Figure 2. Resistance of the IM2 cell line maps to the MLV core.

(A) CHO-K1and IM2 cells were challenged with serial dilutions of the VSV-G pseudotyped MLV vector (MMP-nls-lacZ[VSV-G]), encoding β-galactosidase. The cells were then stained 48 hpi with X-gal, the number of blue cells were counted, and the data reported as the percentage of LacZ transducing units (LTU) obtained from WT CHO-K1 infections (5×10⁵ LTU). The data shown are the average of three experiments each performed with triplicate samples. Error bars indicate the standard deviation of the data. (B) CHO-K1 cells and IM2 cells, engineered to express TVA800, or wild-type CHO-K1 cells, were challenged with either pMMp-nls-LacZ[envA], an EnvA pseudotyped MLV vector encoding β-galactosidase, or with RCASBP(A)-AP, an ALSV-A vector encoding heat stable alkaline phosphatase.

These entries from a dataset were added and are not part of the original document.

Lemma without_app e l1 l2 : without e (l1 ++ l2) = without e l1 ++ without e l2.
Proof. apply filter_app. Qed.
Lemma NoDup_without e l : NoDup l -> NoDup (without e l).
Proof. apply NoDup_filter. Qed.
Lemma flat_binCons k b r : flat (binCons k b r) = b ++ flat r.
Proof. by destruct b. Qed.
Lemma keyed_member h bs x n : keyed h bs -> x ∈ flat bs -> h !! x = Some n ->
  exists k b, (k, b) ∈ bs /\ x ∈ b /\ keyOf (data n) = k.
Proof.
  intros [HF _] Hx Hn. unfold flat in Hx. apply list_elem_of_In, in_concat in Hx as (b & Hb & Hxb).
  apply list_elem_of_In, list_elem_of_fmap in Hb as ([k b'] & -> & Hkb). exists k, b'. rewrite <- list_elem_of_In in Hxb.
  split_and!; [done|done|]. rewrite Forall_forall in HF. specialize (HF _ Hkb). cbn in HF. rewrite Forall_forall in HF.
  destruct (HF x Hxb) as (m & ? & ?). congruence.
Qed.
Lemma keyed_above h k b bs k' b' : keyed h ((k, b) :: bs) -> (k', b') ∈ bs -> klt k k'.
Proof. intros (_ & Ha & _)%keyed_cons Hin. rewrite Forall_forall in Ha. by apply (Ha (k', b')). Qed.
Lemma keyed_bin h k b bs x n : keyed h ((k, b) :: bs) -> x ∈ b -> h !! x = Some n -> keyOf (data n) = k.
Proof. intros (Hb & _)%keyed_cons Hx Hn. rewrite Forall_forall in Hb. destruct (Hb x Hx) as (m & ? & ?). congruence. Qed.
Lemma keyed_binCons h k b b' bs : keyed h ((k, b) :: bs) -> (forall x, x ∈ b' -> x ∈ b) -> keyed h (binCons k b' bs).
Proof.
  intros (Hb & Ha & HK)%keyed_cons Hsub. destruct b' as [|y b']; [done|]. cbn. rewrite keyed_cons. split_and!; [|done|done].
  apply Forall_forall. rewrite Forall_forall in Hb. auto.
Qed.
Lemma keyed_replace h bs1 bs2 bs2' : keyed h (bs1 ++ bs2) -> keyed h bs2' ->
  (forall kb', kb' ∈ bs2' -> exists kb, kb ∈ bs2 /\ kb.1 = kb'.1) -> keyed h (bs1 ++ bs2').
Proof.
  intros HK HK2 Hsub. induction bs1 as [|[k b] bs1 IH]; [done|]. cbn [app] in *.
  apply keyed_cons in HK as (Hb & Ha & HK). apply keyed_cons. split_and!; [done| |by apply IH].
  rewrite Forall_forall in Ha. apply Forall_forall. intros kb [Hin|Hin]%elem_of_app; [apply Ha; set_solver|].
  destruct (Hsub kb Hin) as (kb0 & H0 & <-). apply Ha. set_solver.
Qed.
Lemma binCons_sub k b b' r kb' : kb' ∈ binCons k b' r -> exists kb, kb ∈ (k, b) :: r /\ kb.1 = kb'.1.
Proof.
  destruct b' as [|y b']; cbn.
  - intros Hin. exists kb'. set_solver.
  - intros [->|Hin]%elem_of_cons; [exists (k, b); set_solver|exists kb'; set_solver].
Qed.

(** The rest of [remove] behind the top [t] of a bin. *)
Lemma remove_behind q e n t tn k b bs :
  nodes q !! e = Some n -> nodes q !! t = Some tn ->
  wfBins (nodes q) (Some t) ((k, t :: b) :: bs) -> k <> keyOf (data n) ->
  let run := '(prev, curr) ← findBin (size (nodes q)) (data n) t (nextBin tn) (nodes q);
        match curr with
        | None => panic "event not found!"
        | Some c =>
            cn ← getNode c (nodes q);
            if negb (Event.eqb (data cn) (data n)) then panic "event not found!" else
            '(o, h) ← removeItem e c (nodes q);
            Ok (set_nodes (alter (setNextBin o) prev h) q)
        end in
  if bool_decide (e ∈ flat bs)
  then exists h' bs', run = Ok (set_nodes h' q) /\ binsAt h' (Some t) ((k, t :: b) :: bs') /\
    keyed (nodes q) ((k, t :: b) :: bs') /\ flat bs' = without e (flat bs) /\ sameData (nodes q) h'
  else run = panic "event not found!".
Proof.
  set (h := nodes q). intros Hn Ht HW Hk run. pose proof (bins_fuel _ _ _ HW) as Hfuel. destruct HW as (HB & HK & HN).
  pose proof HK as (_ & _ & HKr)%keyed_cons. cbn [binsAt] in HB.
  destruct HB as (x & b' & nx & [= <- <-] & _ & Hx & Hs & HR). assert (nx = tn) as -> by congruence.
  destruct (findBin_spec (size h) h (data n) t tn bs Ht HR HKr ltac:(cbn in Hfuel; lia))
    as (bs1 & bs2 & p' & n' & E1 & -> & HS & Hp' & HB2 & HF1 & H2).
  unfold run. fold h. rewrite E1. cbn [mbind res_bind]. rewrite flat_cons, flat_app in HN.
  rewrite app_assoc in HN. apply NoDup_app in HN as (HN1 & Hdis & HN2).
  assert (e ∉ flat bs1) as Hnot1.
  { intros Hy. destruct (keyed_member h bs1 e n) as (k1 & b1 & Hin & _ & Hk1); [by eapply keyed_prefix|done|done|].
    rewrite Forall_forall in HF1. apply (klt_irrefl k1). rewrite <- Hk1 at 2. by apply (HF1 (k1, b1)). }
  rewrite flat_app. apply keyed_app in HKr as HK2. destruct bs2 as [|[k2 b2] r]; cbn [binsAt] in HB2.
  { rewrite HB2. by rewrite bool_decide_eq_false_2 by set_solver. }
  pose proof HB2 as (c & b2' & cn & -> & Hc & Hcn & HS2 & HR2). rewrite Hc. unfold getNode. rewrite Hcn. cbn [or_abort mbind res_bind].
  assert (keyOf (data cn) = k2) as Hkc by (by apply (keyed_bin h k2 (c :: b2') r c cn HK2 ltac:(set_solver))).
  assert (e ∈ flat ((k2, c :: b2') :: r) -> k2 = keyOf (data n) /\ e ∈ c :: b2') as Hwhere.
  { intros Hin. destruct (keyed_member h _ e n HK2 Hin Hn) as (k3 & b3 & [[= -> ->]|Hin3]%elem_of_cons & He3 & Hk3); [done|].
    exfalso. apply (H2 k2 _ _ eq_refl). rewrite Hk3. by apply (keyed_above _ _ _ _ _ _ HK2 Hin3). }
  destruct (Event.eqb (data cn) (data n)) eqn:Heq; cbn [negb].
  2:{ rewrite bool_decide_eq_false_2; [done|]. intros [?|Hin]%elem_of_app; [done|]. destruct (Hwhere Hin) as [Hk2 _].
      assert (Event.eqb (data cn) (data n) = true) by (apply eqb_key; congruence). congruence. }
  rewrite Hc in HB2. rewrite flat_cons in HN2.
  pose proof (removeItem_spec h e c k2 b2' r HB2 HN2) as HRI. ospecialize (HRI _).
  { intros y Hy. eapply keyed_dom; [exact HK2|]. rewrite flat_cons. set_solver. }
  case_bool_decide as Hin.
  - rewrite bool_decide_eq_true_2 by (rewrite flat_cons; set_solver). destruct HRI as (o & h' & Er & HB' & HD & HO).
    rewrite Er. cbn [mbind res_bind]. exists (alter (setNextBin o) p' h'), (bs1 ++ binCons k2 (without e (c :: b2')) r).
    assert (forall x, x ∈ flat (binCons k2 (without e (c :: b2')) r) -> x ∈ flat ((k2, c :: b2') :: r)) as Hsub.
    { intros y. rewrite flat_binCons, flat_cons, !elem_of_app. unfold without. rewrite list_elem_of_filter. tauto. }
    split_and!; [done| | | |].
    + apply (relink_behind h _ t tn); [done..| |done|].
      * intros y Hy. apply HO. intros Hyc. apply (Hdis y); [done|rewrite flat_cons; set_solver].
      * intros y Hy Hy1. apply (Hdis y); [set_solver|auto].
    + apply (keyed_replace h ((k, t :: b) :: bs1) ((k2, c :: b2') :: r)); [done| |apply binCons_sub].
      eapply keyed_binCons; [exact HK2|]. unfold without. intros y. rewrite list_elem_of_filter. tauto.
    + rewrite flat_app, flat_binCons, flat_cons, !without_app, (without_absent e (flat bs1)), (without_absent e (flat r)); [done| |done].
      intros Hr. apply NoDup_app in HN2 as (_ & Hd & _). by apply (Hd e).
    + eapply sameData_trans; [exact HD|]. by apply sameData_alter.
  - rewrite bool_decide_eq_false_2; [by rewrite HRI|]. intros [?|Hin2]%elem_of_app; [done|]. by destruct (Hwhere Hin2).
Qed.

Lemma remove_spec q e n bs :
  nodes q !! e = Some n -> queue (data n) = true -> wfBins (nodes q) (eqHead q) bs ->
  if bool_decide (e ∈ flat bs)
  then exists h' hd' bs', LinkedQueue.remove e q = Ok (set_list h' hd' q) /\ sameData (nodes q) h' /\
         wfBins h' hd' bs' /\ flat bs' = without e (flat bs)
  else LinkedQueue.remove e q = panic "event not found!".
Proof.
  intros Hn Hq HW. pose proof HW as (HB & HK & HN). unfold LinkedQueue.remove, getNode. rewrite Hn.
  destruct bs as [|[k b] bs]; [cbn in HB; rewrite HB; done|].
  pose proof HB as (t & b' & tn & -> & Ht & Htn & Hs & HR). rewrite Ht, Htn. cbn [or_abort mbind res_bind]. rewrite Hq. cbn [assert_ mbind res_bind].
  assert (keyOf (data tn) = k) as Hkt by (by apply (keyed_bin (nodes q) k (t :: b') bs t tn HK ltac:(set_solver))).
  rewrite flat_cons. rewrite flat_cons in HN. destruct (Event.eqb (data tn) (data n)) eqn:Heq.
  - apply eqb_key in Heq. rewrite Ht in HB. pose proof (removeItem_spec (nodes q) e t k b' bs HB HN) as HRI. ospecialize (HRI _).
    { intros y Hy. eapply keyed_dom; [exact HK|]. rewrite flat_cons. set_solver. }
    assert (e ∈ flat bs -> False) as Hnot.
    { intros Hin. destruct (keyed_member (nodes q) bs e n) as (k1 & b1 & Hb1 & _ & Hk1); [by apply keyed_cons in HK as (_ & _ & ?)|done|done|].
      apply (klt_irrefl k). rewrite <- Hkt at 2. rewrite Heq, Hk1. by apply (keyed_above _ _ _ _ _ _ HK Hb1). }
    case_bool_decide as Hin.
    + rewrite bool_decide_eq_true_2 by set_solver. destruct HRI as (o & h' & Er & HB' & HD & HO). rewrite Er. cbn [mbind res_bind].
      exists h', o, (binCons k (without e (t :: b')) bs). split; [done|]. split; [done|].
      assert (flat (binCons k (without e (t :: b')) bs) = without e ((t :: b') ++ flat bs)) as Hfl
        by (rewrite flat_binCons, without_app, (without_absent e (flat bs)); [done|exact Hnot]).
      split; [|done]. split; [done|]. rewrite Hfl. split; [|by apply NoDup_without].
      eapply keyed_frame; [exact HD|]. eapply keyed_binCons; [exact HK|]. unfold without. intros y. rewrite list_elem_of_filter. tauto.
    + rewrite bool_decide_eq_false_2 by set_solver. by rewrite HRI.
  - assert (k <> keyOf (data n)) as Hk.
    { rewrite <- Hkt. intros E%eqb_key. congruence. }
    assert (e ∉ t :: b') as Hnot by (intros Hin; apply Hk; symmetry; eapply keyed_bin; [exact HK|done|done]).
    rewrite Ht in HW. pose proof (remove_behind q e n t tn k b' bs Hn Htn HW Hk) as HRB. cbn zeta in HRB. unfold getNode in HRB.
    case_bool_decide as Hin.
    + rewrite bool_decide_eq_true_2 by set_solver. destruct HRB as (h' & bs' & E & HB' & HK' & Hfl & HD). rewrite E.
      assert (flat ((k, t :: b') :: bs') = without e ((t :: b') ++ flat bs)) as Hfl'
        by (rewrite flat_cons, without_app, (without_absent e (t :: b')), Hfl; done).
      exists h', (Some t), ((k, t :: b') :: bs'). split; [by unfold set_list, set_nodes; rewrite Ht|]. split; [done|]. split; [|done].
      split; [done|]. split; [by eapply keyed_frame|]. rewrite Hfl'. by apply NoDup_without.
    + rewrite bool_decide_eq_false_2 by set_solver. by rewrite HRB.
Qed.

Infection was monitored using chemiluminescent assays to detect reporter enzyme activities along with a chemiluminescent assay to measure relative viable cell numbers. The ratios of [enzyme activities∶relative viable cell number] were calculated for each sample and compared with values from CHO-K1 TVA 800 cells (defined as 100% infection). The data shown are the average mean values obtained in an experiment performed with quadruplicate samples and are representative of three independent experiments. Error bars indicate the standard deviation of the data.